Does chloride in tap water have impact on hot tub water testing (chem geek?)

watson524

Well-known member
Nov 13, 2014
169
Lake Ariel, PA
Random question... I was looking at a test report from our water sample from back in 2004 that was taken just to see how our well water was.

For chloride, the max level per EPA Method 325.3 is 5.0 mg/l. Our water came back with a result of 11 (my parents right up the road on another well were non detectable for chloride, but we all know how wells right near each other can differ)

If I remember, chloride is chlorine and salt right? We're no where near an option but I suppose I could buy that run off from road salt gets into our water because we're on the low side of the road (vs my parents being on the high side of the road) Does us having "high" levels have any impact on our hot tub water and testing we do?

My guess is no but I thought it was interesting when I looked through the results and figured I'd ask. Maybe I could have a salt water tub without a SWG?? LOL!
 

chem geek

TFP Expert
LifeTime Supporter
Mar 28, 2007
12,083
San Rafael, CA USA
No, chloride and chlorine are the same element, but their oxidation state is different so you can consider them to be different chemicals. Chloride is the same as found in sodium chloride which is ordinary table salt. It is essentially innocuous unless it gets to very high levels at which point it can make the water more corrosive to metal. When chlorine gets used/consumed it (most of the time) converts to chloride.

Your salt level is not high but low -- very low. The EPA chloride drinking water limit is 250 ppm and it's only a "soft" limit since it only relates to a salty taste in the water. I don't know where you are getting that the "max level" is 5.0 mg/L. To have a saltwater chlorine generator for your spa you'd need to get the chloride level (measured as sodium chloride) up to around 2000 ppm (mg/L) so much, much higher than you have now.
 

watson524

Well-known member
Nov 13, 2014
169
Lake Ariel, PA
Maybe I misread something in the report.

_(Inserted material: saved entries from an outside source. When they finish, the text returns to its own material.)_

(** X9.  A standings block and a medals block are never empty and never
    untitled: every entry of [standings] has a non-empty [title] and a
    non-empty [teams], every team has a non-empty [name] and [position];
    every entry of [medals] has a non-empty [title] and a non-empty
    [items], every item has a non-empty [name] and [position].  A block
    without an accepted row is left out. *)
Theorem X9_standings_and_medals_blocks_are_filled (doc : list node) :
  Forall (fun b =>
    exists title category teams,
      b = VObj [ (str "title", VStr title);
                 (str "category", VStr category);
                 (str "teams", VArr teams) ]
      /\ title <> [] /\ teams <> []
      /\ Forall (fun t => exists o name position,
                   t = VObj o
                   /\ getOwn o (str "name") = VStr name /\ name <> []
                   /\ getOwn o (str "position") = VStr position
                   /\ position <> []) teams)
    (standingsOf doc)
  /\ Forall (fun b =>
       exists title items,
         b = VObj [ (str "title", VStr title); (str "items", VArr items) ]
         /\ title <> [] /\ items <> []
         /\ Forall (fun t => exists o name position,
                      t = VObj o
                      /\ getOwn o (str "name") = VStr name /\ name <> []
                      /\ getOwn o (str "position") = VStr position
                      /\ position <> []) items)
       (medalsOf doc)
  /\ (forall n,
        In n (find doc
          (str ".standings, .ranking, .leaderboard, .positions, .table-standings")) ->
        teamsOf [n] <> [] ->
        exists title category,
          In (VObj [ (str "title", VStr title);
                     (str "category", VStr category);
                     (str "teams", VArr (teamsOf [n])) ])
             (standingsOf doc))
  /\ (forall n,
        In n (find doc (str ".medals, .awards, .winners")) ->
        medalItemsOf [n] <> [] ->
        exists title,
          In (VObj [ (str "title", VStr title);
                     (str "items", VArr (medalItemsOf [n])) ])
             (medalsOf doc)).
Proof.
  split; [|split; [|split]].
  - apply Forall_forall. intros b Hb.
    rewrite standingsOf_collect in Hb. apply in_collectFrom in Hb.
    destruct Hb as [i [n [_ [Hp ->]]]].
    eexists _, _, _. split; [reflexivity|].
    split; [apply orStr_default; discriminate|].
    split; [now apply positive_length|].
    apply Forall_forall. intros t Ht.
    rewrite teamsOf_collect in Ht. apply in_collectFrom in Ht.
    destruct Ht as [j [m [_ [Hk ->]]]].
    apply andb_true_iff in Hk. destruct Hk as [_ Hk].
    apply andb_true_iff in Hk. destruct Hk as [Hn Hpos].
    eexists _, _, _. split; [reflexivity|].
    split; [reflexivity|]. split; [|split; [reflexivity|]].
    + unfold filled in Hn. cbn in Hn |- *.
      now destruct (findText [m] "td:nth-child(2)").
    + unfold filled in Hpos. cbn in Hpos |- *.
      now destruct (findText [m] "td:nth-child(1)").
  - apply Forall_forall. intros b Hb.
    rewrite medalsOf_collect in Hb. apply in_collectFrom in Hb.
    destruct Hb as [i [n [_ [Hp ->]]]].
    eexists _, _. split; [reflexivity|].
    split; [apply orStr_default; discriminate|].
    split; [now apply positive_length|].
    apply Forall_forall. intros t Ht.
    rewrite medalItemsOf_collect in Ht. apply in_collectFrom in Ht.
    destruct Ht as [j [m [_ [Hk ->]]]].
    apply andb_true_iff in Hk. destruct Hk as [Hn Hpos].
    eexists _, _, _. split; [reflexivity|].
    split; [reflexivity|]. split; [|split; [reflexivity|]].
    + unfold filled in Hn. cbn in Hn |- *.
      match goal with |- ?s <> [] => now destruct s end.
    + unfold filled in Hpos. cbn in Hpos |- *.
      match goal with |- ?s <> [] => now destruct s end.
  - intros n Hn Ht. apply In_nth_error in Hn. destruct Hn as [i Hi].
    eexists _, _. rewrite standingsOf_collect. apply in_collectFrom.
    exists i, n. split; [exact Hi|]. split; [now apply positive_length|].
    reflexivity.
  - intros n Hn Ht. apply In_nth_error in Hn. destruct Hn as [i Hi].
    eexists. rewrite medalsOf_collect. apply in_collectFrom.
    exists i, n. split; [exact Hi|]. split; [now apply positive_length|].
    reflexivity.
Qed.

Lemma galleryOf_collect (doc : list node) :
  galleryOf doc
  = collectFrom 0 (fun _ img => nonEmpty (attrOrEmpty img (str "src")))
      (fun _ img =>
         VObj [ (str "url", VStr (attrOrEmpty img (str "src")));
                (str "title",
                  VStr (orStr (attrOrEmpty img (str "alt"))
                              (attrOrEmpty img (str "title"))));
                (str "caption",
                  VStr (findText (closest img (str "figure"))
                          "figcaption")) ])
      (find (find doc (str ".gallery, .photos, .images")) (str "img")).
Proof. unfold galleryOf. now apply each_collect. Qed.

(** X10.  The gallery holds the images with a source and nothing else: an
    image inside a gallery block is listed exactly when its [src] is
    present and not empty, every entry has a non-empty [url], and its
    [title] is the [alt] text, or the [title] attribute when [alt] is
    missing or empty. *)
Theorem X10_gallery_lists_images_with_a_source (doc : list node) :
  (forall g,
     In g (galleryOf doc) <->
     exists n,
       In n (find (find doc (str ".gallery, .photos, .images")) (str "img"))
       /\ attrOrEmpty [n] (str "src") <> []
       /\ g = VObj [ (str "url", VStr (attrOrEmpty [n] (str "src")));
                     (str "title",
                       VStr (firstNonEmpty
                               [attrOrEmpty [n] (str "alt");
                                attrOrEmpty [n] (str "title")]));
                     (str "caption",
                       VStr (textTrim (find (closest [n] (str "figure"))
                                            (str "figcaption")))) ])
  /\ Forall (fun g => exists url, optGet g (str "url") = VStr url
                                  /\ url <> [])
            (galleryOf doc).
Proof.
  assert (Hne : forall s, nonEmpty s = true <-> s <> []).
  { intros s. destruct s; simpl; split; intros Hs; try discriminate; trivial.
    now contradiction Hs. }
  assert (Ht : forall a b, firstNonEmpty [a; b] = orStr a b).
  { intros a b. cbn [firstNonEmpty]. now destruct a, b. }
  split.
  - intros g. rewrite galleryOf_collect, in_collectFrom. cbn [Nat.add].
    split.
    + intros [j [n [Hn [Hp ->]]]]. exists n.
      split; [now apply nth_error_In in Hn|].
      split; [now apply Hne|]. now rewrite Ht.
    + intros [n [Hn [Hs ->]]]. apply In_nth_error in Hn.
      destruct Hn as [j Hj]. exists j, n. split; [exact Hj|].
      split; [now apply Hne|]. now rewrite Ht.
  - apply Forall_forall. intros g Hg.
    rewrite galleryOf_collect in Hg. apply in_collectFrom in Hg.
    destruct Hg as [j [n [_ [Hp ->]]]].
    eexists. split; [reflexivity|]. now apply Hne.
Qed.


End BucketFacts.


(* ================================================================== *)
(** * The records of the main page *)
(* ================================================================== *)

Section MainPageFacts.
Context {C : Cheerio} {H : Host}.

Lemma announcementsOf_collect (doc : list node) :
  announcementsOf doc
  = collectFrom 0
      (fun _ e => filled (announcementOf e) "title"
                  || filled (announcementOf e) "content")
      (fun _ e => VObj (announcementOf e))
      (find doc (str ".announcement, .notice, .alert, .important")).
Proof. unfold announcementsOf. now apply each_collect. Qed.

Lemma mainNewsOf_collect (doc : list node) :
  mainNewsOf doc
  = collectFrom 0 (fun _ e => filled (mainNewsItemOf e) "title")
      (fun _ e => VObj (mainNewsItemOf e))
      (find doc (str ".news, .post, article, .entry")).
Proof. unfold mainNewsOf. now apply each_collect. Qed.

(** The inner loop of the schedule pushes onto the items of the blocks
    before it. *)
Lemma scheduleItemsOf_blocks (doc : list node) :
  scheduleItemsOf doc
  = flat_map (fun n =>
      collectFrom 0
        (fun _ e => filled (scheduleItemOf e) "title"
                    || filled (scheduleItemOf e) "date")
        (fun _ e => VObj (scheduleItemOf e))
        (find [n] (str "li, .event, .fixture, .match")))
      (find doc (str ".schedule, .calendar, .event-list, .fixtures")).
Proof.
  unfold scheduleItemsOf, each.
  assert (Hgen : forall s i acc,
    eachFrom i
      (fun (_ : nat) element scheduleItems =>
         eachFrom 0
           (fun (_ : nat) eventEl scheduleItems0 =>
              let item := scheduleItemOf eventEl in
              if truthy (getOwn item (str "title"))
                 || truthy (getOwn item (str "date"))
              then push scheduleItems0 (VObj item)
              else scheduleItems0)
           (find element (str "li, .event, .fixture, .match"))
           scheduleItems) s acc
    = acc ++ flat_map (fun n =>
        collectFrom 0
          (fun _ e => filled (scheduleItemOf e) "title"
                      || filled (scheduleItemOf e) "date")
          (fun _ e => VObj (scheduleItemOf e))
          (find [n] (str "li, .event, .fixture, .match"))) s).
  { induction s as [|n r IH]; intros i acc; cbn [eachFrom flat_map].
    - now rewrite app_nil_r.
    - rewrite IH.
      rewrite (eachFrom_collect _
                 (fun _ e => filled (scheduleItemOf e) "title"
                             || filled (scheduleItemOf e) "date")
                 (fun _ e => VObj (scheduleItemOf e)))
        by reflexivity.
      now rewrite app_assoc. }
  apply (Hgen _ 0 []).
Qed.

It says "reporting limit 5.0 mg/l" and the result is 11. In rethinking this, maybe they meant the reporting limit as 5.0 is the most they can detect, but then 11 as a result doesn't fit.

I did see the 250 limit when I did a quick search so I wasn't too worried about my water, and it's not like it tastes salty or anything :)
 

JamesW

TFP Expert
Mar 2, 2011
28,201
The reporting limit is the smallest concentration that can be reported by the testing facility.

Levels below 5 would probably be listed as not detected or below reporting limit.